[Saved data entries]
========================================

(** Users are only ever added, at the end: no request removes or changes
    one. *)
Lemma serve_users r st : exists extra, users (serve r st) = (users st ++ extra)%list.
Proof.
  destruct r as [ctx url description | ctx email password name | ctx email password
                | ctx id url description | ctx id | ctx linkId | ctx args | ctx | ctx];
    cbn [serve].
  - exists []. rewrite app_nil_r. apply post_users.
  - rewrite signup_result. destruct (email_taken st email).
    + exists []. rewrite app_nil_r. reflexivity.
    + eexists. reflexivity.
  - exists []. rewrite app_nil_r, login_result.
    destruct (find _ (users st)) as [u|]; [|reflexivity].
    destruct (bcrypt_compare password (user_password u)); reflexivity.
  - exists []. rewrite app_nil_r. apply updateLink_users.
  - exists []. rewrite app_nil_r. apply deleteLink_users.
  - exists []. rewrite app_nil_r. apply vote_users.
  - exists []. rewrite app_nil_r, feed_result. reflexivity.
  - exists []. rewrite app_nil_r. reflexivity.
  - exists []. rewrite app_nil_r. reflexivity.
Qed.

Lemma serve_all_users rs st : exists extra, users (serve_all rs st) = (users st ++ extra)%list.
Proof.
  unfold serve_all. revert st. induction rs as [|r rs IH]; intros st; simpl.
  - exists []. rewrite app_nil_r. reflexivity.
  - destruct (serve_users r st) as [e1 H1]. destruct (IH (serve r st)) as [e2 H2].
    exists (e1 ++ e2)%list. rewrite H2, H1, app_assoc. reflexivity.
Qed.

Lemma signup_success ctx email password name st p st1 :
  signup ctx email password name st = (inr p, st1) ->
  email_taken st email = false /\
  p = mkAuthPayload (jwt_sign (HexString.of_nat (next_id st)))
        (mkUser (HexString.of_nat (next_id st)) name email (bcrypt_hash password (salt_seed st))) /\
  users st1 = (users st ++ [payload_user p])%list.
Proof.
  rewrite signup_result. destruct (email_taken st email); [discriminate|].
  intros Hr. inversion Hr; subst. repeat split; reflexivity.
Qed.

(** C7.  A successful [signup] adds exactly one User to the store, whose
    password field is the bcrypt hash of the supplied plaintext under the
    salt drawn for this call (email and name as supplied), and returns
    that User with a token signed for its id. *)
Theorem C7_signup_stores_hash ctx email password name st p st1 :
  signup ctx email password name st = (inr p, st1) ->
  users st1 = (users st ++ [payload_user p])%list /\
  user_password (payload_user p) = bcrypt_hash password (salt_seed st) /\
  user_email (payload_user p) = email /\
  user_name (payload_user p) = name /\
  payload_token p = jwt_sign (user_id (payload_user p)).
Proof.
  rewrite signup_result. destruct (email_taken st email); [discriminate|].
  intros H. inversion H; subst. repeat split; reflexivity.
Qed.

Lemma find_app_last {A} (f : A -> bool) xs x :
  existsb f xs = false -> f x = true -> find f (xs ++ [x]) = Some x.
Proof.
  induction xs as [|y xs IH]; simpl; intros Hn Hx.
  - rewrite Hx. reflexivity.
  - apply orb_false_iff in Hn as [Hy Hn]. rewrite Hy. exact (IH Hn Hx).
Qed.


Lemma existsb_find_none {A} (f : A -> bool) xs :
  existsb f xs = false -> find f xs = None.
Proof.
  induction xs as [|y xs IH]; simpl; [reflexivity|].
  intros Hn. apply orb_false_iff in Hn as [Hy Hn]. rewrite Hy. exact (IH Hn).
Qed.

Lemma existsb_find_none_rev {A} (f : A -> bool) xs :
  find f xs = None -> existsb f xs = false.
Proof.
  induction xs as [|y xs IH]; simpl; [reflexivity|].
  destruct (f y); [discriminate | exact IH].
Qed.


End Auth.



Definition later_requests : list Request :=
  [ReqPost (mkCtx (Some "Bearer #u1")) "https://graphql.org" "GraphQL";
   ReqSignup (mkCtx None) "carol@example.com" "pw" "Carol";
   ReqLogin (mkCtx None) "alice@example.com" "secret"].




Lemma C7_signup_stores_hash_witness :
  exists p st1,
    @signup toy_jwt toy_bcrypt (mkCtx None) "bob@example.com" "hunter2" "Bob" st0
      = (inr p, st1) /\
    user_password (payload_user p) = "$hunter2".
Proof.
  do 2 eexists. split; [compute; reflexivity|].
  exact (proj1 (proj2 (@C7_signup_stores_hash toy_jwt toy_bcrypt
           (mkCtx None) "bob@example.com" "hunter2" "Bob" st0 _ _ eq_refl))).
Defined.

(** ** C8: [updateLink] and [deleteLink] *)

Lemma prisma_updateLink_result id url description st :
  prisma_updateLink id url description st =
  match find_link st id with
  | None => (inl ErrNodeNotFound, st)
  | Some l =>
      let l' := mkLink (link_id l) (link_createdAt l) description url (link_postedBy l) in
      (inr l', set_listeners (set_links st (map (replace_link id l') (links st)))
                 (map (push (LinkUpdated l')) (listeners st)))
  end.
Proof.
  unfold prisma_updateLink, bind, get_store, ret, throw, modify, publish.
  destruct (find_link st id); reflexivity.
Qed.

Lemma prisma_deleteLink_result id st :
  prisma_deleteLink (JObj [("id", JStr id)]) st =
  match find_link st id with
  | None => (inl ErrNodeNotFound, st)
  | Some l =>
      let st' := set_links st (filter (fun l => negb (String.eqb (link_id l) id)) (links st)) in
      (inr l, set_listeners st' (map (push (LinkDeleted l)) (listeners st')))
  end.
Proof.
  unfold prisma_deleteLink. cbv beta iota. rewrite String.eqb_refl.
  unfold bind, get_store, ret, throw, modify, publish.
  destruct (find_link st id); reflexivity.
Qed.

Lemma prisma_deleteLink_nested w st :
  prisma_deleteLink (JObj [("where", w)]) st = (inl ErrInvalidInput, st).
Proof. destruct w; reflexivity. Qed.

Lemma deleteLink_store `{TokenService} ctx id st :
  deleteLink ctx id st =
  match getUserId ctx st with
  | (inl e, _) => (inl e, st)
  | (inr _, _) => (inl ErrInvalidInput, st)
  end.
Proof.
  unfold deleteLink.
  destruct (getUserId ctx st) as [[e|uid] st'] eqn:Hg;
    pose proof (getUserId_store ctx st) as Hs; rewrite Hg in Hs; simpl in Hs; subst st'.
  - exact (bind_inl _ _ _ _ _ Hg).
  - rewrite (bind_inr _ _ _ _ _ Hg). apply prisma_deleteLink_nested.
Qed.

(** C8 (code bug).  [deleteLink] hands Prisma [{ where: { id } }] where
    the client expects the [LinkWhereUniqueInput] [{ id }] itself, so for
    every authenticated caller and every id, existing or not, it fails
    with an input validation error and deletes nothing.  [updateLink] does
    what the spec says: for every authenticated caller, whoever posted the
    link, it updates the link with that id and returns it, and fails with
    Prisma's not-found error, leaving the store unchanged, on an id that
    resolves to no link. *)
Theorem C8_deleteLink_code_bug `{TokenService} ctx userId id url description st :
  getUserId ctx st = (inr userId, st) ->
  deleteLink ctx id st = (inl ErrInvalidInput, st) /\
  (forall l, find_link st id = Some l ->
     let l' := mkLink (link_id l) (link_createdAt l) description url (link_postedBy l) in
     exists st1, updateLink ctx id url description st = (inr l', st1) /\
                 links st1 = map (replace_link id l') (links st)) /\
  (find_link st id = None ->
     updateLink ctx id url description st = (inl ErrNodeNotFound, st)).
Proof.
  intros Hg. split.
  - rewrite deleteLink_store, Hg. reflexivity.
  - unfold updateLink. rewrite (bind_inr _ _ _ _ _ Hg), prisma_updateLink_result. split.
    + intros l Hl. rewrite Hl. eexists. split; reflexivity.
    + intros Hl. rewrite Hl. reflexivity.
Qed.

========================================

§ Task prompt: Every record shown above should appear again in your answer, unchanged.

§ Completed exercise:
(** Users are only ever added, at the end: no request removes or changes
    one. *)
Lemma serve_users r st : exists extra, users (serve r st) = (users st ++ extra)%list.
Proof.
  destruct r as [ctx url description | ctx email password name | ctx email password
                | ctx id url description | ctx id | ctx linkId | ctx args | ctx | ctx];
    cbn [serve].
  - exists []. rewrite app_nil_r. apply post_users.
  - rewrite signup_result. destruct (email_taken st email).
    + exists []. rewrite app_nil_r. reflexivity.
    + eexists. reflexivity.
  - exists []. rewrite app_nil_r, login_result.
    destruct (find _ (users st)) as [u|]; [|reflexivity].
    destruct (bcrypt_compare password (user_password u)); reflexivity.
  - exists []. rewrite app_nil_r. apply updateLink_users.
  - exists []. rewrite app_nil_r. apply deleteLink_users.
  - exists []. rewrite app_nil_r. apply vote_users.
  - exists []. rewrite app_nil_r, feed_result. reflexivity.
  - exists []. rewrite app_nil_r. reflexivity.
  - exists []. rewrite app_nil_r. reflexivity.
Qed.

Lemma serve_all_users rs st : exists extra, users (serve_all rs st) = (users st ++ extra)%list.
Proof.
  unfold serve_all. revert st. induction rs as [|r rs IH]; intros st; simpl.
  - exists []. rewrite app_nil_r. reflexivity.
  - destruct (serve_users r st) as [e1 H1]. destruct (IH (serve r st)) as [e2 H2].
    exists (e1 ++ e2)%list. rewrite H2, H1, app_assoc. reflexivity.
Qed.

Lemma signup_success ctx email password name st p st1 :
  signup ctx email password name st = (inr p, st1) ->
  email_taken st email = false /\
  p = mkAuthPayload (jwt_sign (HexString.of_nat (next_id st)))
        (mkUser (HexString.of_nat (next_id st)) name email (bcrypt_hash password (salt_seed st))) /\
  users st1 = (users st ++ [payload_user p])%list.
Proof.
  rewrite signup_result. destruct (email_taken st email); [discriminate|].
  intros Hr. inversion Hr; subst. repeat split; reflexivity.
Qed.

(** C7.  A successful [signup] adds exactly one User to the store, whose
    password field is the bcrypt hash of the supplied plaintext under the
    salt drawn for this call (email and name as supplied), and returns
    that User with a token signed for its id. *)
Theorem C7_signup_stores_hash ctx email password name st p st1 :
  signup ctx email password name st = (inr p, st1) ->
  users st1 = (users st ++ [payload_user p])%list /\
  user_password (payload_user p) = bcrypt_hash password (salt_seed st) /\
  user_email (payload_user p) = email /\
  user_name (payload_user p) = name /\
  payload_token p = jwt_sign (user_id (payload_user p)).
Proof.
  rewrite signup_result. destruct (email_taken st email); [discriminate|].
  intros H. inversion H; subst. repeat split; reflexivity.
Qed.

Lemma find_app_last {A} (f : A -> bool) xs x :
  existsb f xs = false -> f x = true -> find f (xs ++ [x]) = Some x.
Proof.
  induction xs as [|y xs IH]; simpl; intros Hn Hx.
  - rewrite Hx. reflexivity.
  - apply orb_false_iff in Hn as [Hy Hn]. rewrite Hy. exact (IH Hn Hx).
Qed.


Lemma existsb_find_none {A} (f : A -> bool) xs :
  existsb f xs = false -> find f xs = None.
Proof.
  induction xs as [|y xs IH]; simpl; [reflexivity|].
  intros Hn. apply orb_false_iff in Hn as [Hy Hn]. rewrite Hy. exact (IH Hn).
Qed.

Lemma existsb_find_none_rev {A} (f : A -> bool) xs :
  find f xs = None -> existsb f xs = false.
Proof.
  induction xs as [|y xs IH]; simpl; [reflexivity|].
  destruct (f y); [discriminate | exact IH].
Qed.


End Auth.



Definition later_requests : list Request :=
  [ReqPost (mkCtx (Some "Bearer #u1")) "https://graphql.org" "GraphQL";
   ReqSignup (mkCtx None) "carol@example.com" "pw" "Carol";
   ReqLogin (mkCtx None) "alice@example.com" "secret"].




Lemma C7_signup_stores_hash_witness :
  exists p st1,
    @signup toy_jwt toy_bcrypt (mkCtx None) "bob@example.com" "hunter2" "Bob" st0
      = (inr p, st1) /\
    user_password (payload_user p) = "$hunter2".
Proof.
  do 2 eexists. split; [compute; reflexivity|].
  exact (proj1 (proj2 (@C7_signup_stores_hash toy_jwt toy_bcrypt
           (mkCtx None) "bob@example.com" "hunter2" "Bob" st0 _ _ eq_refl))).
Defined.

(** ** C8: [updateLink] and [deleteLink] *)

Lemma prisma_updateLink_result id url description st :
  prisma_updateLink id url description st =
  match find_link st id with
  | None => (inl ErrNodeNotFound, st)
  | Some l =>
      let l' := mkLink (link_id l) (link_createdAt l) description url (link_postedBy l) in
      (inr l', set_listeners (set_links st (map (replace_link id l') (links st)))
                 (map (push (LinkUpdated l')) (listeners st)))
  end.
Proof.
  unfold prisma_updateLink, bind, get_store, ret, throw, modify, publish.
  destruct (find_link st id); reflexivity.
Qed.

Lemma prisma_deleteLink_result id st :
  prisma_deleteLink (JObj [("id", JStr id)]) st =
  match find_link st id with
  | None => (inl ErrNodeNotFound, st)
  | Some l =>
      let st' := set_links st (filter (fun l => negb (String.eqb (link_id l) id)) (links st)) in
      (inr l, set_listeners st' (map (push (LinkDeleted l)) (listeners st')))
  end.
Proof.
  unfold prisma_deleteLink. cbv beta iota. rewrite String.eqb_refl.
  unfold bind, get_store, ret, throw, modify, publish.
  destruct (find_link st id); reflexivity.
Qed.

Lemma prisma_deleteLink_nested w st :
  prisma_deleteLink (JObj [("where", w)]) st = (inl ErrInvalidInput, st).
Proof. destruct w; reflexivity. Qed.

Lemma deleteLink_store `{TokenService} ctx id st :
  deleteLink ctx id st =
  match getUserId ctx st with
  | (inl e, _) => (inl e, st)
  | (inr _, _) => (inl ErrInvalidInput, st)
  end.
Proof.
  unfold deleteLink.
  destruct (getUserId ctx st) as [[e|uid] st'] eqn:Hg;
    pose proof (getUserId_store ctx st) as Hs; rewrite Hg in Hs; simpl in Hs; subst st'.
  - exact (bind_inl _ _ _ _ _ Hg).
  - rewrite (bind_inr _ _ _ _ _ Hg). apply prisma_deleteLink_nested.
Qed.

(** C8 (code bug).  [deleteLink] hands Prisma [{ where: { id } }] where
    the client expects the [LinkWhereUniqueInput] [{ id }] itself, so for
    every authenticated caller and every id, existing or not, it fails
    with an input validation error and deletes nothing.  [updateLink] does
    what the spec says: for every authenticated caller, whoever posted the
    link, it updates the link with that id and returns it, and fails with
    Prisma's not-found error, leaving the store unchanged, on an id that
    resolves to no link. *)
Theorem C8_deleteLink_code_bug `{TokenService} ctx userId id url description st :
  getUserId ctx st = (inr userId, st) ->
  deleteLink ctx id st = (inl ErrInvalidInput, st) /\
  (forall l, find_link st id = Some l ->
     let l' := mkLink (link_id l) (link_createdAt l) description url (link_postedBy l) in
     exists st1, updateLink ctx id url description st = (inr l', st1) /\
                 links st1 = map (replace_link id l') (links st)) /\
  (find_link st id = None ->
     updateLink ctx id url description st = (inl ErrNodeNotFound, st)).
Proof.
  intros Hg. split.
  - rewrite deleteLink_store, Hg. reflexivity.
  - unfold updateLink. rewrite (bind_inr _ _ _ _ _ Hg), prisma_updateLink_result. split.
    + intros l Hl. rewrite Hl. eexists. split; reflexivity.
    + intros Hl. rewrite Hl. reflexivity.
Qed.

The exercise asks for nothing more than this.